[How to complete this task] Go line by line through the data below and count those with the string "Prop". Give the number only.

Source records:
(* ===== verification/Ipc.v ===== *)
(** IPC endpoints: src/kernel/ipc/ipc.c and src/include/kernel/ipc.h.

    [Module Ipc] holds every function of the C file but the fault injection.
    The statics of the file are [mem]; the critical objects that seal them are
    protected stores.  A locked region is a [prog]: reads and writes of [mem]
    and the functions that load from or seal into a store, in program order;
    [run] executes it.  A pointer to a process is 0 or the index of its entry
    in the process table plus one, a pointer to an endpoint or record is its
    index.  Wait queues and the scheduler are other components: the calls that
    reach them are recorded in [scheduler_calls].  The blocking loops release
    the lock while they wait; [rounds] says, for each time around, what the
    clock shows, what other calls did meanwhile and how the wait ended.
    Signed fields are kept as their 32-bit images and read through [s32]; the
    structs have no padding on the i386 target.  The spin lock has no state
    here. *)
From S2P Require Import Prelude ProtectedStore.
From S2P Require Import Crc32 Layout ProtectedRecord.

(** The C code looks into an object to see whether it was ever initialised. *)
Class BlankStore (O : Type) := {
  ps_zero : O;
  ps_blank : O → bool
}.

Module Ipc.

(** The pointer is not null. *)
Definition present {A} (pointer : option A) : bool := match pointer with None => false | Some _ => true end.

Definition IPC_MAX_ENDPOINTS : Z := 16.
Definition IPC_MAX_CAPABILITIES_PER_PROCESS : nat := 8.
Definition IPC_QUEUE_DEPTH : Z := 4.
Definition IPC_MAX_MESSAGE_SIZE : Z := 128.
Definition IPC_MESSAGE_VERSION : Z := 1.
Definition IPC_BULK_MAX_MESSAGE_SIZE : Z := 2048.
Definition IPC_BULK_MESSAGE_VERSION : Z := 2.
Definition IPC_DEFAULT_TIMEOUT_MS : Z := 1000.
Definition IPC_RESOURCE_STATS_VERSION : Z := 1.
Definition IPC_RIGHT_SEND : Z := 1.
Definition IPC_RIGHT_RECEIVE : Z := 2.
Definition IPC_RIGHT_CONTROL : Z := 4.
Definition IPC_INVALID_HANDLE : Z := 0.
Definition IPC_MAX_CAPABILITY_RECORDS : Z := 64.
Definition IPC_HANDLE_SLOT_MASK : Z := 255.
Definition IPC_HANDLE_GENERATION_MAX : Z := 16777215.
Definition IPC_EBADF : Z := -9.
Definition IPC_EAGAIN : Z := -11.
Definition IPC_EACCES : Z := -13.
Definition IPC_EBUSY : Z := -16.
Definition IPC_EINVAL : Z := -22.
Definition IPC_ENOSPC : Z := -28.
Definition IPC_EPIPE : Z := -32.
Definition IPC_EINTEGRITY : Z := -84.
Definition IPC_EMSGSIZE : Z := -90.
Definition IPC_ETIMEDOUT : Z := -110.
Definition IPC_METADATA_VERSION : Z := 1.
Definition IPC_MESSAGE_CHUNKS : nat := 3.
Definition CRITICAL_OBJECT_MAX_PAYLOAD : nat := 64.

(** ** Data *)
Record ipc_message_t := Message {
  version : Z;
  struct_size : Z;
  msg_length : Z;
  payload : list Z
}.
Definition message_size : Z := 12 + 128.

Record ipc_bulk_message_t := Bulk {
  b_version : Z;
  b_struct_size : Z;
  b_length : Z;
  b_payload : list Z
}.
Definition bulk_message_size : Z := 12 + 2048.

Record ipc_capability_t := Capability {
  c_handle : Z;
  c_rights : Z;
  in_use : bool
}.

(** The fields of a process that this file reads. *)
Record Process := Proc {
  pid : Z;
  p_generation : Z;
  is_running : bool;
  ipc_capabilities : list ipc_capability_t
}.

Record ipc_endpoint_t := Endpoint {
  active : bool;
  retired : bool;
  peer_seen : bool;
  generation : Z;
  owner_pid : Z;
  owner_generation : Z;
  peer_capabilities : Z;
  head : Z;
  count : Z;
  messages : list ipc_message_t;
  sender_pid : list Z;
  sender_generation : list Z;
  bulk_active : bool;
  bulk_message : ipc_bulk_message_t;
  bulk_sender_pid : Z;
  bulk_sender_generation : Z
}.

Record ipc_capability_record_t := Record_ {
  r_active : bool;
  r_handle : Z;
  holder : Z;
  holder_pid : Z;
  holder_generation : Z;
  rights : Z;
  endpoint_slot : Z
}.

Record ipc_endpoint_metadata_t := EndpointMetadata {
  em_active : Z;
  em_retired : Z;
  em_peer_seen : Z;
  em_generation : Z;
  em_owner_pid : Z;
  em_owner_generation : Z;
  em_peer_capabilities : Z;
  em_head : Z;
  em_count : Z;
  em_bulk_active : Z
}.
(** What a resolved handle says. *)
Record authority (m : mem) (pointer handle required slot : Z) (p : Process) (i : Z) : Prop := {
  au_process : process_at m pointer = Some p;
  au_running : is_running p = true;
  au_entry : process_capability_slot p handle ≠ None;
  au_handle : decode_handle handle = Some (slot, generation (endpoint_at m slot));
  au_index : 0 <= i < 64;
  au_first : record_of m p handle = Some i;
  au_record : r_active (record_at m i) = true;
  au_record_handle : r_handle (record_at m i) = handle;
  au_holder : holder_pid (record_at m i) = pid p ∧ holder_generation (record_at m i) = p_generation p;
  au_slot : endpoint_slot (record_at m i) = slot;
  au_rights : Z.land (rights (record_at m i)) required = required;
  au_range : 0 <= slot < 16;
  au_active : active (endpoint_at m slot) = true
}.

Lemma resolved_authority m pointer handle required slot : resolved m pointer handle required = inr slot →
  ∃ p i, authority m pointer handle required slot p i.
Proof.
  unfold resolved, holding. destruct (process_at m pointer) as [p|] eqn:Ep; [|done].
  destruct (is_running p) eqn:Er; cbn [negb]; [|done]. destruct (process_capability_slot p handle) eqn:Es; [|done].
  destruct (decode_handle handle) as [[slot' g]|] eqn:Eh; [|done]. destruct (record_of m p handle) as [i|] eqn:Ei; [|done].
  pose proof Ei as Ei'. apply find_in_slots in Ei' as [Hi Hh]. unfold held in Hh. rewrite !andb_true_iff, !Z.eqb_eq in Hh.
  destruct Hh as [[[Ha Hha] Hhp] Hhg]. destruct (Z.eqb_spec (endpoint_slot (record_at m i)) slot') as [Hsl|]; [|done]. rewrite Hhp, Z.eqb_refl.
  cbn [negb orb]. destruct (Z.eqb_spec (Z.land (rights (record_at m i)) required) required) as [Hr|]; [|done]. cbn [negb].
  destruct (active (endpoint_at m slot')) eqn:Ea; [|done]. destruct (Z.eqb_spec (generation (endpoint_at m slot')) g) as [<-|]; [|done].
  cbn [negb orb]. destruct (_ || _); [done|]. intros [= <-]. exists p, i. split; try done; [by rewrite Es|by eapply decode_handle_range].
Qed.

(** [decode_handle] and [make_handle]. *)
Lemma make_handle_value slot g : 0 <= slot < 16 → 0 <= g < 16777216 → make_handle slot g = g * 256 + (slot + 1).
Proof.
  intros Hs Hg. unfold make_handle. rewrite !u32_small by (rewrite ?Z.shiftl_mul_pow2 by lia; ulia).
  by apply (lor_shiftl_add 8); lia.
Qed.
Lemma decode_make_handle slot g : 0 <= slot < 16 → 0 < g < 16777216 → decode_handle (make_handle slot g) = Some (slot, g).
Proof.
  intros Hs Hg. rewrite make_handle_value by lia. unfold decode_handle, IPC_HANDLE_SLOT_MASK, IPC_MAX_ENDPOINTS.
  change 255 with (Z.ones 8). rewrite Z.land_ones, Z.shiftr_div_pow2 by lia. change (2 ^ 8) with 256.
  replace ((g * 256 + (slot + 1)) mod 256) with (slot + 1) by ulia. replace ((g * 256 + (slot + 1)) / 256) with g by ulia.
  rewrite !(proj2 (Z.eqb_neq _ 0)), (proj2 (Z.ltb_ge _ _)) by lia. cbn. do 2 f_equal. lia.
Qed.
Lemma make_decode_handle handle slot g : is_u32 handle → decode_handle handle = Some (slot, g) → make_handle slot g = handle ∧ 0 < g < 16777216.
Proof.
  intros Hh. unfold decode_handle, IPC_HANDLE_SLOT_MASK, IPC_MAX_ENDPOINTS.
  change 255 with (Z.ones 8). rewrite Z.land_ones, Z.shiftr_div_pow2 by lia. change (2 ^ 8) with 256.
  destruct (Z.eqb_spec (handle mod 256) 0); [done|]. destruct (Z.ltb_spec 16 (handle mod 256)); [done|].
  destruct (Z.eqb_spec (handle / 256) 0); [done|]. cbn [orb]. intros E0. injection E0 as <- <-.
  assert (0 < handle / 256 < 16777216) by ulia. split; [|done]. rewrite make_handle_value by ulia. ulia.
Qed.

--

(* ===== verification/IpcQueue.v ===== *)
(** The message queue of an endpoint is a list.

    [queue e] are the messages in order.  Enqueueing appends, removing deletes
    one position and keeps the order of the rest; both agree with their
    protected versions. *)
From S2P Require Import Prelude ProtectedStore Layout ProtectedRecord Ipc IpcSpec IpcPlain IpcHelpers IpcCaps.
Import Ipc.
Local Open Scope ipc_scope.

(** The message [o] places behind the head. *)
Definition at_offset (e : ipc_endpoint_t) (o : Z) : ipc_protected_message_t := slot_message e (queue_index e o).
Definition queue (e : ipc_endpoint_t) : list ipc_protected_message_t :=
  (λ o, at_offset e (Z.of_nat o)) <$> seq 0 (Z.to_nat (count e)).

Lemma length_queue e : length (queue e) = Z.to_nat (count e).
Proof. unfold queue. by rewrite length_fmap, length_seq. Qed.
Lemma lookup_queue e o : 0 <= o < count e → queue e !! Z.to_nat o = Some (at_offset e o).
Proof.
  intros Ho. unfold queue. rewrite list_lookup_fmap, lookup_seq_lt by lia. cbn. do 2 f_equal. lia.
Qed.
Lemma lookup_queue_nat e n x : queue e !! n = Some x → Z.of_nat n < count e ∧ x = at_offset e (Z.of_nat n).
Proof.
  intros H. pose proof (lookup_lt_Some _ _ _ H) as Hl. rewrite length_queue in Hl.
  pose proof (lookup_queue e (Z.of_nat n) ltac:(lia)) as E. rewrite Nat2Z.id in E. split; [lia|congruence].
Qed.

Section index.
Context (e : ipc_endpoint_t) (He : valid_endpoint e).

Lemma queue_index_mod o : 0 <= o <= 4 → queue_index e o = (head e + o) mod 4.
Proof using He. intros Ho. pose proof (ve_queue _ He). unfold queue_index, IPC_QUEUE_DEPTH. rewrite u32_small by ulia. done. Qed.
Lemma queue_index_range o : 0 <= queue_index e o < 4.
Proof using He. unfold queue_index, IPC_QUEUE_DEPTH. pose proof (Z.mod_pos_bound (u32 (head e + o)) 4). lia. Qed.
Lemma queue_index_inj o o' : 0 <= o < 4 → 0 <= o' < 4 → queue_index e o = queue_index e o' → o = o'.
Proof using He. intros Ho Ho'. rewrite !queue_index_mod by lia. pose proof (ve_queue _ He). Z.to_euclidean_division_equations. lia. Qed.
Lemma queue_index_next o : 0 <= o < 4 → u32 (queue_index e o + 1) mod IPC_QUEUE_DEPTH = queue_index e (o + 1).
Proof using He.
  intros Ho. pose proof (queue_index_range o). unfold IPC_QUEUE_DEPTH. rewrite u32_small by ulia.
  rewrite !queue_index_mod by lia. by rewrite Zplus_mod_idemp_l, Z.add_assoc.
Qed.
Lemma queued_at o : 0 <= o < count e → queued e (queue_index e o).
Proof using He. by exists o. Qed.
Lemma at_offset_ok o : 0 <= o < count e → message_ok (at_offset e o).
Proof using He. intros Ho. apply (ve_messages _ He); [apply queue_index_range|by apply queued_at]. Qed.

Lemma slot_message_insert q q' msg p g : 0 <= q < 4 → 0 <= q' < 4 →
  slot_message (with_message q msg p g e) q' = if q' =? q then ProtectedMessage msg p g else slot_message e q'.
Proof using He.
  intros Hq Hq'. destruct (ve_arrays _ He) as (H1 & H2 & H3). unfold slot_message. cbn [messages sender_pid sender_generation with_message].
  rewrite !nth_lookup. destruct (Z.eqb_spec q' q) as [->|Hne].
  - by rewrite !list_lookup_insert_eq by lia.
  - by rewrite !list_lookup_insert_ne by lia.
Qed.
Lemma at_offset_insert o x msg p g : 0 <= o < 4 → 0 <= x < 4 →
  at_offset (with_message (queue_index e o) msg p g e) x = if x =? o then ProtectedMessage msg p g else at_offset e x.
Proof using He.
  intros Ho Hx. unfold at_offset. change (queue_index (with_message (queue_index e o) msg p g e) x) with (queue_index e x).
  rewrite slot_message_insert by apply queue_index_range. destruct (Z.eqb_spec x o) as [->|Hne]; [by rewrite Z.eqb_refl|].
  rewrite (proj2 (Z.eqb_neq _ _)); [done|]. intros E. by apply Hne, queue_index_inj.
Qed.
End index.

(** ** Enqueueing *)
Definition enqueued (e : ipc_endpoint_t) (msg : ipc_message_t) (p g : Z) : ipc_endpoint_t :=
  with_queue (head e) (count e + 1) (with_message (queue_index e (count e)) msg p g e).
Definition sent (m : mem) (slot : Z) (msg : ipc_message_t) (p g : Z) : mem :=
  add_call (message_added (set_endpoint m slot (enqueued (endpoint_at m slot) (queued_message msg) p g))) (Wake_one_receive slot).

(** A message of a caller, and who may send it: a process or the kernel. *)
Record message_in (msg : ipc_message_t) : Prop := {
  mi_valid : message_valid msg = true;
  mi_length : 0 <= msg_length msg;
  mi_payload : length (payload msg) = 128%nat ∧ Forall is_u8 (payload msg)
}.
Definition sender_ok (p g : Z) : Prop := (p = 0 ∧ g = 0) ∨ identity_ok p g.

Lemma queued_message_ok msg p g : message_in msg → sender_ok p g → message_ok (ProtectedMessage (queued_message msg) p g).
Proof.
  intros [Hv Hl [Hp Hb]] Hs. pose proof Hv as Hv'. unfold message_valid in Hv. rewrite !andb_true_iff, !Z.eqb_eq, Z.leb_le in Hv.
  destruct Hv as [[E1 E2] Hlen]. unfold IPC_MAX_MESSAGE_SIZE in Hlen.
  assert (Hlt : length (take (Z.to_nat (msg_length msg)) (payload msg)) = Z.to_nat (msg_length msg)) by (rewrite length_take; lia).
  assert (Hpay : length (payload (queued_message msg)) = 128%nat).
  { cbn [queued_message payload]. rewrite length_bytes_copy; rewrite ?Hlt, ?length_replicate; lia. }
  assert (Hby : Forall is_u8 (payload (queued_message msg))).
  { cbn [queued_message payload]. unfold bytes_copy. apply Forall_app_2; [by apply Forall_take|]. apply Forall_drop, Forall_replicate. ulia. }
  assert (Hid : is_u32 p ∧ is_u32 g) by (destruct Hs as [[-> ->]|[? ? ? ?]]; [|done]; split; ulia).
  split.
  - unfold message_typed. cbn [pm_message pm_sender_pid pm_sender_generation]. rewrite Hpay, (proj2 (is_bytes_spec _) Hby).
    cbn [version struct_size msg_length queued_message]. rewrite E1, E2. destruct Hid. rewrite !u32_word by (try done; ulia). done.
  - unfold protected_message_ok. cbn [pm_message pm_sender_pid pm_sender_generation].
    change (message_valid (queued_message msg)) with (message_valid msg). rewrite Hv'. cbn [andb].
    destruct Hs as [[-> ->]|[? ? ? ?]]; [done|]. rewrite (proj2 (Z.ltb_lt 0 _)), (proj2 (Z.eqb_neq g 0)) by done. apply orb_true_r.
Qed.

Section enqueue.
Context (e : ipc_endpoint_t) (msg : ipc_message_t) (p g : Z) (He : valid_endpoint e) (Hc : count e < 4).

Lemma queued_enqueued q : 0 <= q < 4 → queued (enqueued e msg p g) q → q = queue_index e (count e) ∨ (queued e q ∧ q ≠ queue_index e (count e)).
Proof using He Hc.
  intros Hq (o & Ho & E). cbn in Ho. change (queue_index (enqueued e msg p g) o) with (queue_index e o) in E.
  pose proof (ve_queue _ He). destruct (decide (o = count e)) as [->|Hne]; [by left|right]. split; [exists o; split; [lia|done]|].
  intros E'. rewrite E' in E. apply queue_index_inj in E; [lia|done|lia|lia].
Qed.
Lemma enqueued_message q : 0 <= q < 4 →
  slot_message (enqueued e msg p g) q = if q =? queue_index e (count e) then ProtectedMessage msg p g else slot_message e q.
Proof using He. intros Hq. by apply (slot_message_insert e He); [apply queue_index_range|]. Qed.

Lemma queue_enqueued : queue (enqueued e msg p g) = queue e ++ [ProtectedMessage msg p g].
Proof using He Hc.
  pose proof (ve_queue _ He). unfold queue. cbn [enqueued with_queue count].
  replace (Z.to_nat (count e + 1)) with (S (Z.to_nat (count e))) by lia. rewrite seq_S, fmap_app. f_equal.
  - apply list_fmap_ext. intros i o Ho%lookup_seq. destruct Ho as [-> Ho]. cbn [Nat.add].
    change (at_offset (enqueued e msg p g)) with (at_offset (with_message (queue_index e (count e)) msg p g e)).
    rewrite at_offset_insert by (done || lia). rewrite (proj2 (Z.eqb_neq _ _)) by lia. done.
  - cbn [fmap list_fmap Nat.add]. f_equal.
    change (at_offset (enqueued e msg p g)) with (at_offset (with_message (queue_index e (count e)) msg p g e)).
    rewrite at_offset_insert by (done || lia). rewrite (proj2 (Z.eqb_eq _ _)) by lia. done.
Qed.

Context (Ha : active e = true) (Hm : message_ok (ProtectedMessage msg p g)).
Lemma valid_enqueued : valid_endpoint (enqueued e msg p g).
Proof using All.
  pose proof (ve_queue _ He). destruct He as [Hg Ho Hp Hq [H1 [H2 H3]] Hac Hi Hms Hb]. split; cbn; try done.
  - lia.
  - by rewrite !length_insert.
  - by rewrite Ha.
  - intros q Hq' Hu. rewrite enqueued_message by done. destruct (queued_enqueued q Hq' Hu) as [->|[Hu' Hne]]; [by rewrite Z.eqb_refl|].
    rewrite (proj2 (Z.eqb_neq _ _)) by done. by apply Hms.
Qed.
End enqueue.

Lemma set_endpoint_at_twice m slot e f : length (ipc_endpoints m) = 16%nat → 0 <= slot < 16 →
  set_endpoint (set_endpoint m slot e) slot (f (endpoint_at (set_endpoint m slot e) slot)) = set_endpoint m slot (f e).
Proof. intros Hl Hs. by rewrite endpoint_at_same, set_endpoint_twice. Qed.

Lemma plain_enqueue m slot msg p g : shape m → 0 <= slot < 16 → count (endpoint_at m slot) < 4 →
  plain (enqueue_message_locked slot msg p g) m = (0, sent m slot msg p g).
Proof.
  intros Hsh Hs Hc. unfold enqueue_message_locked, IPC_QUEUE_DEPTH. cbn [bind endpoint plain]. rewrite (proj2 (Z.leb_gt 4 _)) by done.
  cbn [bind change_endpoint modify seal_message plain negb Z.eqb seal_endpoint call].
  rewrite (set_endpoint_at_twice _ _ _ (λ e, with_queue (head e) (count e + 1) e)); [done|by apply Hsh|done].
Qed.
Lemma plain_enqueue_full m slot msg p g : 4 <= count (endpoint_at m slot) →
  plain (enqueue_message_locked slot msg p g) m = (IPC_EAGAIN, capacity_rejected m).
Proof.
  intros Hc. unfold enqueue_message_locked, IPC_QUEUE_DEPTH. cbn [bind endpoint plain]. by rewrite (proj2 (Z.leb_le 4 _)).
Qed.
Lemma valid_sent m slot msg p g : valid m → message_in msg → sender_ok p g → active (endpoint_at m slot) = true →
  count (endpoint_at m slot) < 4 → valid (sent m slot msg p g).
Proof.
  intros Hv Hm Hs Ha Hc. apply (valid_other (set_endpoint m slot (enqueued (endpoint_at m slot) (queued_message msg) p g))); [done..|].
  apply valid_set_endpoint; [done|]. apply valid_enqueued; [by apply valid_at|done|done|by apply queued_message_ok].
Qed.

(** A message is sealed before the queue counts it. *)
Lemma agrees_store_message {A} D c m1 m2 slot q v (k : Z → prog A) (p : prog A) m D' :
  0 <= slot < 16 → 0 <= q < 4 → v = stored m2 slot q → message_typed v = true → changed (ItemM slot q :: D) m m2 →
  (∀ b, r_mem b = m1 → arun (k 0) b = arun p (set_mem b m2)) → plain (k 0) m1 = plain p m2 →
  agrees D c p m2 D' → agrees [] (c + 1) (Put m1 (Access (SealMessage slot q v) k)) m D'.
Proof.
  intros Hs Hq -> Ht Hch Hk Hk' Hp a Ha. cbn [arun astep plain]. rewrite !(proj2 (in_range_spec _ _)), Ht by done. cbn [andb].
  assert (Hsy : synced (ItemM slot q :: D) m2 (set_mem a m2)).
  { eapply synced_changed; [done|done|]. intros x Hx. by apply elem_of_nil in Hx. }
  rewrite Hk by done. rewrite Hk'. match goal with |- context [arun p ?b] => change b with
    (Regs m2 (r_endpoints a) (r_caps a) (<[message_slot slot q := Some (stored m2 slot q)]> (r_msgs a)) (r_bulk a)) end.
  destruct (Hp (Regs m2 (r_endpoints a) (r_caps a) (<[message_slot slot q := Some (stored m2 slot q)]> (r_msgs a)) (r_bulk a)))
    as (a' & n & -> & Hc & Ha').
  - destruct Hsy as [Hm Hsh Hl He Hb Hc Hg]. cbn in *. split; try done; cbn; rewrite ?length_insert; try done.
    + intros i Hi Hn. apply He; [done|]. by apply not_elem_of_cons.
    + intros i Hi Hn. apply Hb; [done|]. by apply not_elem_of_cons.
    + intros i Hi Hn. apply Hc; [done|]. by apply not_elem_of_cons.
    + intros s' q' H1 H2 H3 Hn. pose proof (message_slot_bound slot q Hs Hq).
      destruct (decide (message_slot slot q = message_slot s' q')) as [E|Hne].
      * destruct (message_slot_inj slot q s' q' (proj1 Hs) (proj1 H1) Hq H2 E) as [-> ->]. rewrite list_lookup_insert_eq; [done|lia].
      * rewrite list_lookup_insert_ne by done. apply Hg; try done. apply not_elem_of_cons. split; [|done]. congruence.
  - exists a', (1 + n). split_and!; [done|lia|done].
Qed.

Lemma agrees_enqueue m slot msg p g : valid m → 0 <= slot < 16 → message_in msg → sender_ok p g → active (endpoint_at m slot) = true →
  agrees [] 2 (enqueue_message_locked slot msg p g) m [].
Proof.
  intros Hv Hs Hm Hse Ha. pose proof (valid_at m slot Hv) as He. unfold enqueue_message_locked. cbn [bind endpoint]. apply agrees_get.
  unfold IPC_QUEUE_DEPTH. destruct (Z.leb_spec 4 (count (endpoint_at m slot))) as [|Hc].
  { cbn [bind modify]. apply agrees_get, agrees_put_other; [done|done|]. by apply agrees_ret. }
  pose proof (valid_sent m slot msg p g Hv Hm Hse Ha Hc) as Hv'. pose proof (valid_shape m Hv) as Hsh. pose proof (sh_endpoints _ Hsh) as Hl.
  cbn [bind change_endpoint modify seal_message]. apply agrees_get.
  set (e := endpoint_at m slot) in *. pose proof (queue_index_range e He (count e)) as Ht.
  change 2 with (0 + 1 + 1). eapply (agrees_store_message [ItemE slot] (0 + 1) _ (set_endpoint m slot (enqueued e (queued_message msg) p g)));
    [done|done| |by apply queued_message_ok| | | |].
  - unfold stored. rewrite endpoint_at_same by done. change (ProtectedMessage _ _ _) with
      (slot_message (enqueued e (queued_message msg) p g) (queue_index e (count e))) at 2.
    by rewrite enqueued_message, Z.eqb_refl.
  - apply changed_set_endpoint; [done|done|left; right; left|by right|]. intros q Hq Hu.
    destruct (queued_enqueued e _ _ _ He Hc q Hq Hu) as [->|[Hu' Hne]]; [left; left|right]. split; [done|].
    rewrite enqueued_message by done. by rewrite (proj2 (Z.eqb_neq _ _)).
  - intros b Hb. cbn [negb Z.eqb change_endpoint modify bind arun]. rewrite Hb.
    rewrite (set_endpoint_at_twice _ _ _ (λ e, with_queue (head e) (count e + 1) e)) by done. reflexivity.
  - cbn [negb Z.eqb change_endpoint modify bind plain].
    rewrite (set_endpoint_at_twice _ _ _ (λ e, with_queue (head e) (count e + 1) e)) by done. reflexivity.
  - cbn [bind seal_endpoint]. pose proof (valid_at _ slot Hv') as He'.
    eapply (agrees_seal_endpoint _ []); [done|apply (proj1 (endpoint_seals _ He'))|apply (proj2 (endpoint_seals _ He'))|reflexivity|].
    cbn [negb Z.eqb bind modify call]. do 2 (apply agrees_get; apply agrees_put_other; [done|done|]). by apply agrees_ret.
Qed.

[Task answer] 3